**Problem to solve:**
Using the data below, output the first line and every line after it up to and including the line containing "destruct (repeated_vote_ends_roll demo_env", exactly as written and with nothing added.

**Source information:**
(** Player 1 passes, then 2 needs the item twice. *)
Definition demo_roll2 : Roll := cast_vote 1 ROLL_PASS demo_roll.

Lemma repeated_vote_ends_roll_witness : ∃ s',
  (CountRollVote demo_env 2 77 3 ROLL_NEED;; CountRollVote demo_env 2 77 3 ROLL_NEED) (demo_rolls demo_roll2)
    = CountTheRoll demo_env 0 3 s'.
Proof.
  destruct (repeated_vote_ends_roll demo_env 2 3 77 3 ROLL_NEED ROLL_NEED (demo_rolls demo_roll2) 0 demo_roll2)
    as (s' & Hrun & _); [| | |done|unfold ROLL_NEED; lia|unfold ROLL_NEED; lia|done|done|by exists s'].
  - split_and!; [done|done|]. eexists _, _, _. by apply demo_item_of.
  - apply cast_vote_tally; [exact demo_tally|done|unfold ROLL_PASS; lia].
  - by vm_compute.
Defined.

(** Player 2 needs the item and passes after all: 1, who passed, gets it. *)
Example need_withdrawn :
  transfers (effects ((CountRollVote demo_env 2 77 3 ROLL_NEED;; CountRollVote demo_env 2 77 3 ROLL_PASS) (demo_rolls demo_roll2)).2) =
  [StoreNewItem 1 17 0 ∅].
Proof. by vm_compute. Qed.

Lemma EndRoll_settles_witness : ∃ s', EndRoll demo_env 900 3 (demo_rolls demo_voted) = (Ret true, s') ∧ RollId s' = [] ∧
  counted demo_env 900 [demo_voted] (demo_rolls demo_voted) s'.
Proof.
  apply (EndRoll_settles demo_env 900 3 (demo_rolls demo_voted) demo_range).
  intros r ->%list_elem_of_singleton _. split; [by eexists|]. eexists _, _. by apply demo_item_of.
Defined.

Lemma leaver_ends_no_roll_witness :
  RemoveMember_rolls demo_env 1 3 (demo_rolls demo_roll) = (Ret tt, demo_rolls (leave 1 demo_roll)).
Proof. apply (leaver_ends_no_roll demo_env 1 3 (demo_rolls demo_roll)). apply NoDup_singleton. Defined.

Lemma GroupLoot_opens_roll_witness : ∃ s',
  GroupLoot_item demo_env [1; 2; 3] (λ _ _, true) (λ _, true) (λ _, false) 2 0 1 0 true 900 0 demo_item
    (mkRolls [] {[900 := mkLoot [demo_item] 1 {[2]}]} 5 0 []) = (Ret tt, s') ∧ length (RollId s') = 1%nat.
Proof.
  destruct (GroupLoot_opens_roll demo_env [1; 2; 3] (λ _ _, true) (λ _, true) (λ _, false) 2 0 1 0 true 900 0
    (mkLoot [demo_item] 1 {[2]}) demo_item (mkItemTemplate 3 5 0 0) 1
    (mkRolls [] {[900 := mkLoot [demo_item] 1 {[2]}]} 5 0 [])) as (s' & r & es & l' & Hrun & HR & _);
    [done|done|simpl; lia|apply (bool_decide_unpack _); by vm_compute|simpl; lia|by left|done|done|done|lia|simpl; lia|].
  exists s'. split; [done|]. by rewrite HR.
Defined.
(* ===== verification/GroupServer.v ===== *)
(** * GroupServer: the client's group opcodes

    src/src/server/game/Handlers/GroupHandler.cpp, and the group part of the log-in and
    log-out of a player (src/src/server/game/Server/WorldSession.cpp). [me] is the guid of
    the session's player, who is in the world. *)

From Stdlib Require Import ZArith Lia.
From S2P Require Import Prelude ByteBuffer Guid LootRoll GroupData Group.
Local Open Scope Z_scope.

Definition PARTY_OP_INVITE : Z := 0.
Definition PARTY_OP_UNINVITE : Z := 1.
Definition PARTY_OP_LEAVE : Z := 2.

Definition GROUP_ASSIGN_MAINTANK : Z := 0.
Definition GROUP_ASSIGN_MAINASSIST : Z := 1.

Section Server.
Context (E : GEnv).

(** Reads the packet and continues with the value and the rest of the packet; a
    [ByteBufferException] ends the handler. *)
Definition gparse {A} (d : bb A) (recv_data : ByteBuffer) (k : A → ByteBuffer → gw unit) : gw unit :=
  match d recv_data with
  | (Ret a, rest) => k a rest
  | (Throw (ByteBufferException _ _ _ _), _) => mret tt
  | (Throw _, _) => throw Undefined
  end.

Definition SendPartyResult (me operation : Z) (member : list Z) (res : Z) : gw unit :=
  gemit (SendPacket me SMSG_PARTY_COMMAND_RESULT
    (pack (put_u32 operation;; put_string member;; put_u32 res;; put_u32 0))).

Definition FindPlayerByName (name : list Z) : gw (option Z) :=
  on ← gets online;
  mret (fst ∘ snd <$> list_find (λ x, p_name x.2 = name) (map_to_list on)).

(** The group a player is invited from or to: not his battleground raid. *)
Definition party_of (pl : Player) : gw (option Z) :=
  match GetGroup pl with
  | Some b => g ← deref b; mret (if isBGGroup g then GetOriginalGroup pl else Some b)
  | None => mret None
  end.

(** Why the invitation is refused before groups are looked at. *)
Definition invite_refused (me p : Z) (pl mypl : Player) : option Z :=
  if negb (CONFIG_ALLOW_GM_GROUP E) && negb (HasGameMasterTagOn E me) && HasGameMasterTagOn E p
  then Some ERR_BAD_PLAYER_NAME_S
  else if negb (HasGameMasterTagOn E me) && negb (CONFIG_ALLOW_TWO_SIDE_INTERACTION_GROUP E) &&
          negb (GetTeam E me =? GetTeam E p) then Some ERR_PLAYER_WRONG_FACTION
  else if negb (GetInstanceId E me =? 0) && negb (GetInstanceId E p =? 0) &&
          negb (GetInstanceId E me =? GetInstanceId E p) && (GetMapId E me =? GetMapId E p)
  then Some ERR_TARGET_NOT_IN_INSTANCE_S
  else if negb (GetInstanceId E p =? 0) && negb (m_dungeonDiff pl =? m_dungeonDiff mypl) then Some ERR_IGNORING_YOU_S
  else if HasIgnore E p me then Some ERR_IGNORING_YOU_S
  else None.

Definition send_invite (p : Z) (invited : Z) (from : list Z) : gw unit :=
  gemit (SendPacket p SMSG_GROUP_INVITE (pack (put_u8 invited;; put_string from;; put_u32 0;; put_u8 0;; put_u32 0))).

(** The group that invites: the player's, or a new one that exists only for its invitations. *)
Definition invite_into (me p : Z) (group : option Z) : gw bool :=
  match group with
  | Some a => AddInvite a p
  | None =>
    a ← gets (λ w, fresh (dom (groups w)));
    modify (λ w, with_groups (<[a := new_Group]> (groups w)) w);;
    ok ← AddLeaderInvite a me;
    if negb ok then delete_group a;; mret false
    else
      ok ← AddInvite a p;
      if negb ok then delete_group a;; mret false else mret true
  end.

Definition may_invite (me : Z) (group : option Z) : gw (option Z) :=
  match group with
  | None => mret None
  | Some a =>
    g ← deref a;
    mret (if negb (IsLeader g me) && negb (IsAssistant g me) then Some ERR_NOT_LEADER
          else if IsFull g then Some ERR_GROUP_FULL else None)
  end.

Definition HandleGroupInviteOpcode (me : Z) (recv_data : ByteBuffer) : gw unit :=
  gparse (name ← get_string; read_skip_T 4;; mret name) recv_data (λ name _,
    match normalizePlayerName E name with
    | None => SendPartyResult me PARTY_OP_INVITE name ERR_BAD_PLAYER_NAME_S
    | Some membername =>
      player ← FindPlayerByName membername;
      match player with
      | None => SendPartyResult me PARTY_OP_INVITE membername ERR_BAD_PLAYER_NAME_S
      | Some p =>
        pl ← player_at p;
        mypl ← player_at me;
        match invite_refused me p pl mypl with
        | Some res => SendPartyResult me PARTY_OP_INVITE membername res
        | None =>
          group ← party_of mypl;
          group2 ← party_of pl;
          if bool_decide (is_Some group2) || bool_decide (is_Some (m_groupInvite pl)) then
            SendPartyResult me PARTY_OP_INVITE membername ERR_ALREADY_IN_GROUP_S;;
            if bool_decide (is_Some group2) then send_invite p 0 (p_name mypl) else mret tt
          else
            refused ← may_invite me group;
            match refused with
            | Some res => SendPartyResult me PARTY_OP_INVITE [] res
            | None =>
              ok ← invite_into me p group;
              if ok : bool then
                send_invite p 1 (p_name mypl);;
                SendPartyResult me PARTY_OP_INVITE membername ERR_PARTY_RESULT_OK
              else mret tt
            end
        end
      end
    end).

(** A group that has no members yet is created with its leader. *)
Definition HandleGroupAcceptOpcode (me : Z) (recv_data : ByteBuffer) : gw unit :=
  gparse (read_skip_T 4) recv_data (λ _ _,
    pl ← player_at me;
    match m_groupInvite pl with
    | None => mret tt
    | Some a =>
      RemoveInvite a me;;
      g ← deref a;
      if m_leaderGuid g =? me then mret tt
      else if IsFull g then SendPartyResult me PARTY_OP_INVITE [] ERR_GROUP_FULL
      else
        leader ← FindPlayer (m_leaderGuid g);
        ready ← (if negb (IsCreated g) then
                   match leader with
                   | None => RemoveAllInvites a;; mret false
                   | Some _ =>
                     RemoveInvite a (m_leaderGuid g);;
                     Create E a (m_leaderGuid g);;
                     AddGroup a;;
                     mret true
                   end
                 else mret true);
        if negb ready then mret tt
        else
          ok ← AddMember E a me;
          if ok : bool then BroadcastGroupUpdate a else mret tt
    end).

Definition HandleGroupDeclineOpcode (me : Z) (recv_data : ByteBuffer) : gw unit :=
  pl ← player_at me;
  match m_groupInvite pl with
  | None => mret tt
  | Some a =>
    g ← deref a;
    leader ← FindPlayer (m_leaderGuid g);
    UninviteFromGroup me;;
    match leader with
    | None => mret tt
    | Some _ => gemit (SendPacket (m_leaderGuid g) SMSG_GROUP_DECLINE (pack (put_string (p_name pl))))
    end
  end.

Definition HandleGroupUninviteGuidOpcode (me : Z) (recv_data : ByteBuffer) : gw unit :=
  gparse (guid ← get_u64; get_string;; mret guid) recv_data (λ guid _,
    if guid =? me then mret tt
    else
      res ← CanUninviteFromGroup E me;
      if negb (res =? ERR_PARTY_RESULT_OK) then SendPartyResult me PARTY_OP_UNINVITE [] res
      else
        pl ← player_at me;
        match GetGroup pl with
        | None => mret tt
        | Some a =>
          g ← deref a;
          if IsLeader g guid then SendPartyResult me PARTY_OP_UNINVITE [] ERR_NOT_LEADER
          else if IsMember g guid then RemoveFromGroup E (Some a) guid GROUP_REMOVEMETHOD_KICK me
          else
            player ← GetInvited a guid;
            match player with
            | Some p => UninviteFromGroup p
            | None => SendPartyResult me PARTY_OP_UNINVITE [] ERR_TARGET_NOT_IN_GROUP_S
            end
        end).

Definition HandleGroupUninviteOpcode (me : Z) (recv_data : ByteBuffer) : gw unit :=
  gparse get_string recv_data (λ name _,
    match normalizePlayerName E name with
    | None => mret tt
    | Some membername =>
      pl ← player_at me;
      if bool_decide (p_name pl = membername) then mret tt
      else
        res ← CanUninviteFromGroup E me;
        if negb (res =? ERR_PARTY_RESULT_OK) then SendPartyResult me PARTY_OP_UNINVITE [] res
        else
          match GetGroup pl with
          | None => mret tt
          | Some a =>
            g ← deref a;
            let guid := GetMemberGUID g membername in
            if negb (guid =? 0) then RemoveFromGroup E (Some a) guid GROUP_REMOVEMETHOD_KICK me
            else
              player ← GetInvited_name a membername;
              match player with
              | Some p => UninviteFromGroup p
              | None => SendPartyResult me PARTY_OP_UNINVITE membername ERR_TARGET_NOT_IN_GROUP_S
              end
          end
    end).

Definition HandleGroupSetLeaderOpcode (me : Z) (recv_data : ByteBuffer) : gw unit :=
  gparse get_u64 recv_data (λ guid _,
    player ← FindPlayer guid;
    pl ← player_at me;
    match GetGroup pl, player with
    | Some a, Some q =>
      g ← deref a;
      if negb (IsLeader g me) || negb (bool_decide (GetGroup q = Some a)) then mret tt
      else ChangeLeader a guid;; SendUpdate a
    | _, _ => mret tt
    end).

Definition HandleGroupDisbandOpcode (me : Z) (recv_data : ByteBuffer) : gw unit :=
  pl ← player_at me;
  match GetGroup pl with
  | None => mret tt
  | Some a =>
    if InBattleground E me then SendPartyResult me PARTY_OP_INVITE [] ERR_INVITE_RESTRICTED
    else
      SendPartyResult me PARTY_OP_LEAVE (p_name pl) ERR_PARTY_RESULT_OK;;
      RemoveFromGroup E (Some a) me GROUP_REMOVEMETHOD_LEAVE 0
  end.

(** The handlers that need a group and do nothing without one. *)
Definition with_group (me : Z) (k : Z → Group → gw unit) : gw unit :=
  pl ← player_at me;
  match GetGroup pl with
  | None => mret tt
  | Some a => g ← deref a; k a g
  end.

Definition HandleLootMethodOpcode (me : Z) (recv_data : ByteBuffer) : gw unit :=
  gparse (m ← get_u32; l ← get_u64; t ← get_u32; mret (m, l, t)) recv_data
    (λ '(lootMethod, lootMaster, lootThreshold) _,
      with_group me (λ a g,
        if negb (IsLeader g me) then mret tt
        else
          SetLootMethod a lootMethod;; SetLooterGuid a lootMaster;; SetLootThreshold a lootThreshold;;
          SendUpdate a)).

Definition HandleLootRoll_group (me : Z) (recv_data : ByteBuffer) : gw unit :=
  with_group me (λ a _, on_rolls E a (λ RE, HandleLootRoll RE me recv_data)).

Definition HandleMinimapPingOpcode (me : Z) (recv_data : ByteBuffer) : gw unit :=
  with_group me (λ a _,
    gparse (x ← get_float; y ← get_float; mret (x, y)) recv_data (λ '(x, y) _,
      BroadcastPacket a MSG_MINIMAP_PING (pack (put_u64 me;; put_float x;; put_float y)) true (-1) me)).

Definition HandleRandomRollOpcode (me : Z) (recv_data : ByteBuffer) : gw unit :=
  gparse (m ← get_u32; n ← get_u32; mret (m, n)) recv_data (λ '(minimum, maximum) _,
    if (maximum <? minimum) || (10000 <? maximum) then mret tt
    else
      r ← gets roll_world;
      let roll := urand_range E (draws r) minimum maximum in
      modify (λ w, with_roll_world (with_draws (S (draws (roll_world w))) (roll_world w)) w);;
      pl ← player_at me;
      let data := pack (put_u32 minimum;; put_u32 maximum;; put_u32 roll;; put_u64 me) in
      match GetGroup pl with
      | Some a => BroadcastPacket a MSG_RANDOM_ROLL data false (-1) 0
      | None => gemit (SendPacket me MSG_RANDOM_ROLL data)
      end).

Definition HandleRaidTargetUpdateOpcode (me : Z) (recv_data : ByteBuffer) : gw unit :=
  with_group me (λ a g,
    gparse get_u8 recv_data (λ x rest,
      if x =? 0xFF then SendTargetIconList a me
      else if negb (IsLeader g me) && negb (IsAssistant g me) then mret tt
      else gparse get_u64 rest (λ guid _, SetTargetIcon a x me guid))).

Definition HandleGroupRaidConvertOpcode (me : Z) (recv_data : ByteBuffer) : gw unit :=
  with_group me (λ a g,
    if InBattleground E me then mret tt
    else if negb (IsLeader g me) || (GetMembersCount g <? 2) then mret tt
    else SendPartyResult me PARTY_OP_INVITE [] ERR_PARTY_RESULT_OK;; ConvertToRaid a).

Definition HandleGroupChangeSubGroupOpcode (me : Z) (recv_data : ByteBuffer) : gw unit :=
  with_group me (λ a g,
    gparse (name ← get_string; groupNr ← get_u8; mret (name, groupNr)) recv_data (λ '(name, groupNr) _,
      if MAX_RAID_SUBGROUPS <=? groupNr then mret tt
      else if negb (IsLeader g me) && negb (IsAssistant g me) then mret tt
      else
        free ← HasFreeSlotSubGroup g groupNr;
        if negb free then mret tt
        else
          movedPlayer ← FindPlayerByName name;
          ChangeMembersGroup a (default (GetPlayerGUIDByName E name) movedPlayer) groupNr)).

Definition HandleGroupAssistantLeaderOpcode (me : Z) (recv_data : ByteBuffer) : gw unit :=
  with_group me (λ a g,
    if negb (IsLeader g me) then mret tt
    else
      gparse (guid ← get_u64; apply ← get_bool; mret (guid, apply)) recv_data (λ '(guid, apply) _,
        SetGroupMemberFlag a guid apply MEMBER_FLAG_ASSISTANT;; SendUpdate a)).

Definition HandlePartyAssignmentOpcode (me : Z) (recv_data : ByteBuffer) : gw unit :=
  with_group me (λ a g,
    if negb (IsLeader g me) && negb (IsAssistant g me) then mret tt
    else
      gparse (assignment ← get_u8; apply ← get_bool; guid ← get_u64; mret (assignment, apply, guid)) recv_data
        (λ '(assignment, apply, guid) _,
          (if assignment =? GROUP_ASSIGN_MAINASSIST then
             RemoveUniqueGroupMemberFlag a MEMBER_FLAG_MAINASSIST;;
             SetGroupMemberFlag a guid apply MEMBER_FLAG_MAINASSIST
           else if assignment =? GROUP_ASSIGN_MAINTANK then
             RemoveUniqueGroupMemberFlag a MEMBER_FLAG_MAINTANK;;
             SetGroupMemberFlag a guid apply MEMBER_FLAG_MAINTANK
           else mret tt);;
          SendUpdate a)).

Definition HandleRaidReadyCheckOpcode (me : Z) (recv_data : ByteBuffer) : gw unit :=
  with_group me (λ a g,
    if ByteBuffer.empty recv_data then
      if negb (IsLeader g me) && negb (IsAssistant g me) then mret tt
      else BroadcastPacket a MSG_RAID_READY_CHECK (pack (put_u64 me)) false (-1) 0;; OfflineReadyCheck a
    else
      gparse get_u8 recv_data (λ state _,
        BroadcastReadyCheck a MSG_RAID_READY_CHECK_CONFIRM (pack (put_u64 me;; put_u8 state)))).

Definition HandleOptOutOfLootOpcode (me : Z) (recv_data : ByteBuffer) : gw unit :=
  gparse get_u32 recv_data (λ passOnLoot _,
    upd_player me (with_bPassOnGroupLoot (negb (passOnLoot =? 0)))).

(** ** Log-in and log-out *)

Definition new_player (name : list Z) (dungeon raid : Z) : Player :=
  mkPlayer name (mkRef None 0) (mkRef None 0) None false 0 dungeon raid.

(** The player is loaded with his group and enters the server. *)
Definition Login (me : Z) (name : list Z) (dungeon raid : Z) : gw unit :=
  modify (λ w, with_online (<[me := new_player name dungeon raid]> (online w)) w);;
  row ← gets (λ w, group_member w !! me);
  _LoadGroup E me row;;
  with_group me (λ a _, SendUpdate a;; ResetMaxEnchantingLevel E a).

(** [LogoutPlayer] up to the end of the player object, which cuts its references;
    [socket] is false when the connection was lost. *)
Definition LogoutPlayer (me : Z) (socket : bool) : gw unit :=
  UninviteFromGroup me;;
  pl ← player_at me;
  match GetGroup pl with
  | Some a =>
    g ← deref a;
    if negb (isRaidGroup g) && socket
    then RemoveFromGroup E (Some a) me GROUP_REMOVEMETHOD_DEFAULT 0 else mret tt
  | None => mret tt
  end;;
  pl ← player_at me;
  match GetGroup pl with
  | Some a => SendUpdate a;; ResetMaxEnchantingLevel E a
  | None => mret tt
  end;;
  unlink me false;;
  unlink me true;;
  modify (λ w, with_online (delete me (online w)) w).

End Server.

**Expected answer:**
(** Player 1 passes, then 2 needs the item twice. *)
Definition demo_roll2 : Roll := cast_vote 1 ROLL_PASS demo_roll.

Lemma repeated_vote_ends_roll_witness : ∃ s',
  (CountRollVote demo_env 2 77 3 ROLL_NEED;; CountRollVote demo_env 2 77 3 ROLL_NEED) (demo_rolls demo_roll2)
    = CountTheRoll demo_env 0 3 s'.
Proof.
  destruct (repeated_vote_ends_roll demo_env 2 3 77 3 ROLL_NEED ROLL_NEED (demo_rolls demo_roll2) 0 demo_roll2)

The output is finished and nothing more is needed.